The molecular mechanisms that promote pathologic alterations in human physiology mediated by short-term exposure to traffic pollutants remains not well understood. This work was to develop mechanistic networks to determine which specific pathways are activated by real-world exposures of traffic-related air pollution (TRAP) during rest and moderate physical activity (PA). A controlled crossover study to compare whole blood gene expression pre and post short-term exposure to high and low of TRAP was performed together with systems biology analysis. Twenty-eight healthy volunteers aged between 21 and 53 years were recruited.

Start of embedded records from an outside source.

(** A round ends with the messages written and everybody awake. *)
Lemma alone_round r s :
  pc s = Some (FWork r) →
  ∃ s', run step (alone (length r + 2)) s = Some s' ∧ waiters s' = notify_all (waiters s) ∧ state_ (log s') = state_ (log s) ∧
    (needs_flush_or_write (active_buf_ (log s)) = false → state_ (log s) = STOPPED → pc s' = Some FExit) ∧
    (needs_flush_or_write (active_buf_ (log s)) = true →
       pc s' = Some (FWork (messages (active_buf_ (log s)))) ∧ active_buf_ (log s') = new_Buffer).
Proof.
  revert s. induction r as [|msg r IH]; intros s Hpc.
  - cbn [length Nat.add]. rewrite !alone_S. unfold flusher_step at 1. rewrite Hpc. cbn [mbind option_bind]. rewrite alone_S. cbn [flusher_step pc mbind option_bind].
    cbn [run alone replicate]. eexists. split; [done|]. split; [done|]. cbn [log set_waiters waiters]. unfold outer, inner, running. cbn.
    split_and!.
    + repeat case_match; done.
    + intros -> ->. done.
    + intros ->. rewrite orb_true_r. done.
  - cbn [length Nat.add]. rewrite alone_S. unfold flusher_step at 1. rewrite Hpc.
    destruct (image_write_one msg (log s)) as (_ & E1 & E2 & E3 & _). destruct (write_one msg (log s)) as [c l]. cbn [mbind option_bind fst snd] in *.
    destruct (IH (mksys l (Some (FWork r)) (waiters s) (calls s ++ [c]) (taken s) (flushed s)) eq_refl) as (s' & H1 & H2 & H3 & H4 & H5).
    cbn in H2, H3, H4, H5. exists s'. rewrite E1, E2 in *. split_and!; try done; tauto.
Qed.

Lemma notify_all_awake ws i w : ws !! i = Some w → notify_all ws !! i = Some (mkwaiter (orig w) false (before w)).
Proof. intros Hi. unfold notify_all. by rewrite lookup_fmap, Hi. Qed.

(** From a state in which a flush is wanted to the end of the round. *)
Lemma alone_needed s :
  pc s = Some FTest ∨ pc s = Some FWait → needs_flush_or_write (active_buf_ (log s)) = true →
  ∃ s1, run step (alone 1) s = Some s1 ∧ pc s1 = Some (FWork (messages (active_buf_ (log s)))) ∧ waiters s1 = waiters s ∧
    state_ (log s1) = state_ (log s) ∧ active_buf_ (log s1) = flushing_buf_ (log s).
Proof.
  intros Hpc Hn. destruct Hpc as [Hpc|Hpc]; rewrite alone_S; unfold flusher_step; rewrite Hpc; cbn [mbind option_bind run alone replicate];
    eexists; (split; [done|]); unfold outer, inner; rewrite Hn, ?orb_true_r; cbn; done.
Qed.

(** A flush is always answered.  Whatever the threads do, a thread that
    sleeps in [Flush] is woken if only the flusher is allowed to run: it is not
    asleep for good, it has not returned, and it needs no more steps than there
    are messages in its buffers and three. *)
Theorem async_logger_flush_answered m xs s i w :
  run step xs (initial m) = Some s → Z.of_nat (length xs) < 2 ^ 64 → waiters s !! i = Some w → asleep w = true →
  ∃ k s', (k <= length (taken s) + 3)%nat ∧ run step (alone k) s = Some s' ∧ waiters s' !! i = Some (mkwaiter (orig w) false (before w)).
Proof.
  intros Hr Hn Hw Ha. pose proof (logger_run_inv m xs s Hr Hn) as [].
  destruct iv_taken0 as (done & Ht & Hwr). apply (f_equal length) in Ht. rewrite !length_app in Ht.
  assert (∀ r, pc s = Some (FWork r) → ∃ k s', (k <= length (taken s) + 3)%nat ∧ run step (alone k) s = Some s' ∧
    waiters s' !! i = Some (mkwaiter (orig w) false (before w))) as Hwork.
  { intros r Hpc. destruct (alone_round r s Hpc) as (s' & H1 & H2 & _). exists (length r + 2)%nat, s'. unfold rest in Ht. rewrite Hpc in Ht.
    split_and!; [lia|done|]. rewrite H2. by apply notify_all_awake. }
  assert (flush (active_buf_ (log s)) = true → pc s = Some FTest ∨ pc s = Some FWait → ∃ k s', (k <= length (taken s) + 3)%nat ∧
    run step (alone k) s = Some s' ∧ waiters s' !! i = Some (mkwaiter (orig w) false (before w))) as Hrest.
  { intros Hf Hpc. assert (needs_flush_or_write (active_buf_ (log s)) = true) as Hneed by (unfold needs_flush_or_write; by rewrite Hf).
    destruct (alone_needed s Hpc Hneed) as (s1 & R1 & P1 & W1 & _ & _). destruct (alone_round _ s1 P1) as (s2 & R2 & W2 & _).
    exists (1 + (length (messages (active_buf_ (log s))) + 2))%nat, s2. split_and!; [lia| |rewrite W2, W1; by apply notify_all_awake].
    unfold alone. rewrite replicate_add, run_app. change (replicate 1 (LRun false)) with (alone 1). rewrite R1. cbn. done. }
  destruct (iv_asleep0 i w Hw Ha) as [Hb|Hf].
  - unfold busy in Hb. destruct (pc s) as [[| |r| |]|] eqn:Hpc; try done; [by eapply Hwork|].
    exists 1%nat. eexists. split_and!; [lia|rewrite alone_S; unfold flusher_step; rewrite Hpc; cbn; done|]. cbn. by apply notify_all_awake.
  - destruct (pc s) as [[| |r| |]|] eqn:Hpc.
    + by apply Hrest; [|left].
    + by apply Hrest; [|right].
    + by eapply Hwork.
    + exists 1%nat. eexists. split_and!; [lia|rewrite alone_S; unfold flusher_step; rewrite Hpc; cbn; done|]. cbn. by apply notify_all_awake.
    + destruct (iv_exit0 eq_refl) as [_ Hno%needs_false]. destruct Hno. congruence.
    + destruct (iv_none0 eq_refl) as (_ & _ & He & _). by rewrite He, lookup_empty in Hw.
Qed.

(** C17: what is logged is written, once and in order.  Whatever the threads do,
    the writes to the modules' files are those of the first messages that were
    taken, in the order they were taken in, each without its tag and to the file
    of its module; what is missing is still in the buffers.  When the flusher has
    returned, after [Stop], nothing is missing and the buffers are empty, as
    [Stop] checks. *)
Theorem async_logger_delivers m xs s :
  run step xs (initial m) = Some s → Z.of_nat (length xs) < 2 ^ 64 →
  writes (calls s) = image <$> take (written (calls s)) (taken s) ∧
  drop (written (calls s)) (taken s) = rest s ++ messages (active_buf_ (log s)) ∧
  (pc s = Some FExit →
     state_ (log s) = STOPPED ∧ writes (calls s) = image <$> taken s ∧
     messages (active_buf_ (log s)) = [] ∧ messages (flushing_buf_ (log s)) = []).
Proof.
  intros Hr Hn. pose proof (logger_run_inv m xs s Hr Hn) as []. destruct iv_taken0 as (done & Ht & Hw).
  rewrite (written_done s done Hw), Ht, take_app_length, drop_app_length. split_and!; [done|done|].
  intros Hpc. destruct (iv_exit0 Hpc) as [Hst [Hf Hm]%needs_false]. unfold rest. rewrite Hpc, Hm. cbn. rewrite app_nil_r.
  split_and!; [done|done|done|]. destruct iv_flushing0 as [[r Hr']|Hb]; [congruence|by rewrite Hb].
Qed.

(** What a call of [Flush] is owed. *)
Definition owed (i n : nat) (s : sys) : Prop :=
  (∃ w, waiters s !! i = Some w ∧ before w = n) ∨ (n <= flushed s)%nat ∨ state_ (log s) = STOPPED.

Lemma step_flushed k x s s' : inv k s → step x s = Some s' → (flushed s <= flushed s')%nat.
Proof.
  intros []. destruct x as [| |force timestamp msg|j|j|timeout]; cbn [step]; intros Hs.
  - destruct (decide _); by simplify_eq.
  - destruct (running _); by simplify_eq.
  - destruct (Write _ _ _ _); by simplify_eq.
  - destruct (waiters s !! j); [done|]. destruct (running _); simplify_eq; [|done]. unfold flush_loop. by destruct (flush_pending _ _).
  - destruct (waiters s !! j); [|done]. simplify_eq. unfold flush_loop. by destruct (flush_pending _ _).
  - unfold flusher_step in Hs. destruct (pc s) as [[| |[|msg r]| |]|]; simplify_eq; try done.
    + cbn. destruct iv_flushed0. destruct (flush (flushing_buf_ (log s))); lia.
    + destruct (write_one _ _). by simplify_eq.
Qed.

These subjects were exposed during 2 h to different pollution levels (high and low TRAP levels), while either cycling or resting. Global transcriptome profile of each condition was performed from human whole blood samples. Microarrays analysis was performed to obtain differential expressed genes (DEG) to be used as initial input for GeneMANIA software to obtain protein-protein (PPI) networks. Two networks were found reflecting high or low TRAP levels, which shared only 5.6 and 15.5% of its nodes, suggesting specific cell signaling pathways being activated in each environmental condition. However, gene ontology analysis of each PPI network suggests that each level of TRAP regulate common members of NF-κB signaling pathway. Our work provides the first approach describing mechanistic networks to understand TRAP effects on a system level.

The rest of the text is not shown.